::: Record set

(** [[a-z]], [[A-Z]] and [\d]. *)
Definition is_lower (c : ascii) : bool := in_range "a" "z" c.
Definition is_upper (c : ascii) : bool := in_range "A" "Z" c.
Definition is_digit (c : ascii) : bool := in_range "0" "9" c.

(** [\s], which is also the set of code units [trim] removes: TAB, LF, VT,
    FF, CR, SPACE and NO-BREAK SPACE. *)
Definition is_space (c : ascii) : bool :=
  in_range "009" "013" c || Ascii.eqb c " " || Ascii.eqb c "160".

(** Line terminators: the code units the regular expression [.] refuses. *)
Definition is_line_terminator (c : ascii) : bool :=
  Ascii.eqb c "010" || Ascii.eqb c "013".

Definition dot (c : ascii) : bool := negb (is_line_terminator c).

(** [String.prototype.toLowerCase] on the code units below 256, where it
    works one code unit at a time: A-Z, and the Latin-1 capitals
    U+00C0..U+00DE except the multiplication sign.  (Above that range the
    method may also lengthen a string; see the conventions.) *)
Definition lower_char (c : ascii) : ascii :=
  if is_upper c || (in_range "192" "222" c && negb (Ascii.eqb c "215"))
  then ascii_of_N (code c + 32) else c.

Fixpoint toLowerCase (s : string) : string :=
  match s with
  | EmptyString => EmptyString
  | String c t => String (lower_char c) (toLowerCase t)
  end.

Fixpoint trimStart (s : string) : string :=
  match s with
  | EmptyString => EmptyString
  | String c t => if is_space c then trimStart t else s
  end.

(** [trimEnd] keeps a code unit when it is not white space or when something
    is kept after it. *)
Fixpoint trimEnd (s : string) : string :=
  match s with
  | EmptyString => EmptyString
  | String c t =>
      match trimEnd t with
      | EmptyString => if is_space c then EmptyString else String c EmptyString
      | t' => String c t'
      end
  end.

Definition trim (s : string) : string := trimEnd (trimStart s).

(** [s.length] *)
Definition len (s : string) : Z := Z.of_nat (String.length s).

(** [!s] for a string: only the empty string is falsy. *)
Definition falsy (s : string) : bool :=
  match s with EmptyString => true | _ => false end.

(** [s.includes(t)] on a literal [t]. *)
Fixpoint starts_with (t s : string) : bool :=
  match t, s with
  | EmptyString, _ => true
  | String a t', String b s' => Ascii.eqb a b && starts_with t' s'
  | String _ _, EmptyString => false
  end.

(** [re.test(s)] for a regular expression without anchors: the pattern is
    tried at every start position, leftmost first. *)
Fixpoint search (at_start : string -> bool) (s : string) : bool :=
  at_start s ||
  match s with
  | EmptyString => false
  | String _ t => search at_start t
  end.

Definition includes (t s : string) : bool := search (starts_with t) s.

(** A one-character class tested anywhere in the string. *)
Definition test_class (cls : ascii -> bool) (s : string) : bool :=
  search (fun t => match t with String c _ => cls c | EmptyString => false end) s.
(** Every way [predict_price] can end once the flag is up. *)
Lemma predict_price_run (w : World) :
  is_trained (self w) = true ->
  match answers (features (self w)) [] (stdin (env w)) with
  | None =>
      exists w', predict_price w = Raise EOFError w' /\
                 self w' = self w /\ files (env w') = files (env w)
  | Some (values, rest) =>
      let failed e :=
        exists w', predict_price w = Raise e w' /\
                   self w' = self w /\ files (env w') = files (env w) in
      match model_answer (model (self w)) (Frame.of_row values) with
      | inl e => failed e
      | inr [] => failed IndexError
      | inr (p :: _) =>
          exists w',
            predict_price w = Ok (Some p) w' /\
            self w' = self w /\
            stdin (env w') = rest /\
            log_text w' =
              log_text w +:+
              log_line (DateTime.strftime
                          (clock (env w) (clock_reads (env w))))
                       values p /\
            (forall path, path <> data_file (self w) ->
                          files (env w') !! path = files (env w) !! path)
      end
  end.
Proof.
  intros Hflag. remember (predict_price w) as res eqn:Hres.
  unfold predict_price in Hres. unfold bind at 1 in Hres. cbn [get] in Hres.
  rewrite Hflag in Hres. cbn [negb] in Hres. rewrite !bind_print in Hres.
  match type of Hres with
  | context [bind (ask_values _ _) _ ?x] => set (w4 := x) in Hres
  end.
  pose proof (ask_values_run (features (self w)) [] w4) as Hask.
  change (stdin (env w4)) with (stdin (env w)) in Hask.
  destruct (answers (features (self w)) [] (stdin (env w)))
    as [[values rest]|].
  - destruct Hask as (w5 & Hrun & Hin5 & (Hs5 & Hf5 & Hc5 & Hn5 & _)).
    change (self w4) with (self w) in Hs5.
    change (files (env w4)) with (files (env w)) in Hf5.
    change (clock (env w4)) with (clock (env w)) in Hc5.
    change (clock_reads (env w4)) with (clock_reads (env w)) in Hn5.
    rewrite (bind_ok _ _ _ _ _ Hrun) in Hres. cbv zeta in *.
    unfold bind at 1 in Hres. rewrite model_predict_run, Hs5 in Hres.
    destruct (model_answer (model (self w)) (Frame.of_row values))
      as [e|[|p ps]];
      [exists w5; by repeat split|exists w5; by repeat split|].
    unfold bind at 1 in Hres.
    change (py_getitem (p :: ps) 0) with (Some p) in Hres.
    unfold ret at 1 in Hres. cbv beta iota in Hres.
    rewrite !bind_print in Hres.
    match type of Hres with
    | context [bind (save_prediction _ _) _ ?x] => set (w8 := x) in Hres
    end.
    destruct (save_prediction_run values p w8)
      as (w9 & Hsave & Hlog & Hs9 & Hin9 & _).
    pose proof (orderly_save_prediction values p w8) as Ho.
    rewrite Hsave in Ho. destruct Ho as (_ & (_ & _ & Hother & _) & _).
    rewrite (bind_ok _ _ _ _ _ Hsave) in Hres. exists w9.
    split; [exact Hres|].
    change (self w8) with (self w5) in *.
    change (stdin (env w8)) with (stdin (env w5)) in *.
    change (clock (env w8)) with (clock (env w5)) in *.
    change (clock_reads (env w8)) with (clock_reads (env w5)) in *.
    change (files (env w8)) with (files (env w5)) in *.
    assert (Hlog8 : log_text w8 = log_text w).
    { unfold log_text. change (files (env w8)) with (files (env w5)).
      change (self w8) with (self w5). by rewrite Hs5, Hf5. }
    rewrite Hlog8, Hc5, Hn5 in Hlog. rewrite Hs5 in Hs9, Hother.
    rewrite Hf5 in Hother.
    split; [done|]. split; [congruence|]. split; [done|]. exact Hother.
  - destruct Hask as (w5 & Hrun & (Hs5 & Hf5 & _)).
    exists w5. split; [|by split].
    rewrite Hres. by apply bind_raise.
Qed.

Lemma predict_price_outcome (w : World) (values : Dict.t float)
      (rest : list string) :
  is_trained (self w) = true ->
  answers (features (self w)) [] (stdin (env w)) = Some (values, rest) ->
  outcome (predict_price w)
  = Some match model_answer (model (self w)) (Frame.of_row values) with
         | inl e => inl e
         | inr [] => inl IndexError
         | inr (p :: _) => inr (Some p)
         end.
Proof.
  intros Hflag Hans. pose proof (predict_price_run w Hflag) as Hrun.
  rewrite Hans in Hrun. cbv zeta in Hrun.
  destruct (model_answer (model (self w)) (Frame.of_row values))
    as [e|[|p ps]]; destruct Hrun as (w' & -> & _); done.
Qed.
(** * eMRTD secure messaging and LDS reader of the Proxmark3 client

    A shallow embedding of [client/src/cmdhfemrtd.c]: the BAC key
    derivation, the BAC handshake, the secure-messaging channel (SSC,
    retail MAC, secure SELECT / READ BINARY), the file reader and the
    ASN.1/LDS tag reader, with the properties the specification states
    about them; then the data group table, the MRZ field helpers, the
    file dumpers and the authentication driver, with properties read
    off the code.

    Conventions of the embedding.
    - A [uint8_t] is a [Z]; where the C code stores into a byte the
      wrap-around is written [u8].  An [int] is a [Z]; the few places
      where the C arithmetic could leave the [int] range are discussed
      where they occur.
    - A pointer into a byte array is the list of the bytes that are
      readable from the pointer on; [datain + n] is [drop n datain].  A
      read is a lookup [rd p i : option Z]; a read outside the readable
      bytes, a read of a byte that was never written and a write past
      the capacity of a fixed local array are undefined in C and yield
      [None].  A function of the model therefore returns [option _],
      [None] standing for "no defined C behaviour".
    - A [char] is signed, as the compilers for x86-64 have it: the
      character with the code [d] has the value [d] below 128 and
      [d - 256] from there on ([schar]).
    - Output parameters are returned.  Where a function may return
      without touching its output buffer the output component is itself
      an [option]: [None] means the caller's buffer was left untouched. *)

From stdpp Require Import base option list numbers strings pretty.
From Stdlib Require Import ZArith Lia Ascii.

Local Open Scope Z_scope.

(** [lia] is to know the Euclidean division by a constant. *)
Ltac Zify.zify_post_hook ::= Z.to_euclidean_division_equations.

(** ** Undefined behaviour: the option monad *)

Definition obind {A B : Type} (m : option A) (f : A -> option B) : option B :=
  match m with
  | Some a => f a
  | None => None
  end.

::::::

**Directions**.
Copy out each line of the data above, exactly, if it lies between the line holding "c || Ascii.eqb" and the line holding "works one code", inclusive; copy no other line.

**Task output**.
  in_range "009" "013" c || Ascii.eqb c " " || Ascii.eqb c "160".

(** Line terminators: the code units the regular expression [.] refuses. *)
Definition is_line_terminator (c : ascii) : bool :=
  Ascii.eqb c "010" || Ascii.eqb c "013".

Definition dot (c : ascii) : bool := negb (is_line_terminator c).

(** [String.prototype.toLowerCase] on the code units below 256, where it
    works one code unit at a time: A-Z, and the Latin-1 capitals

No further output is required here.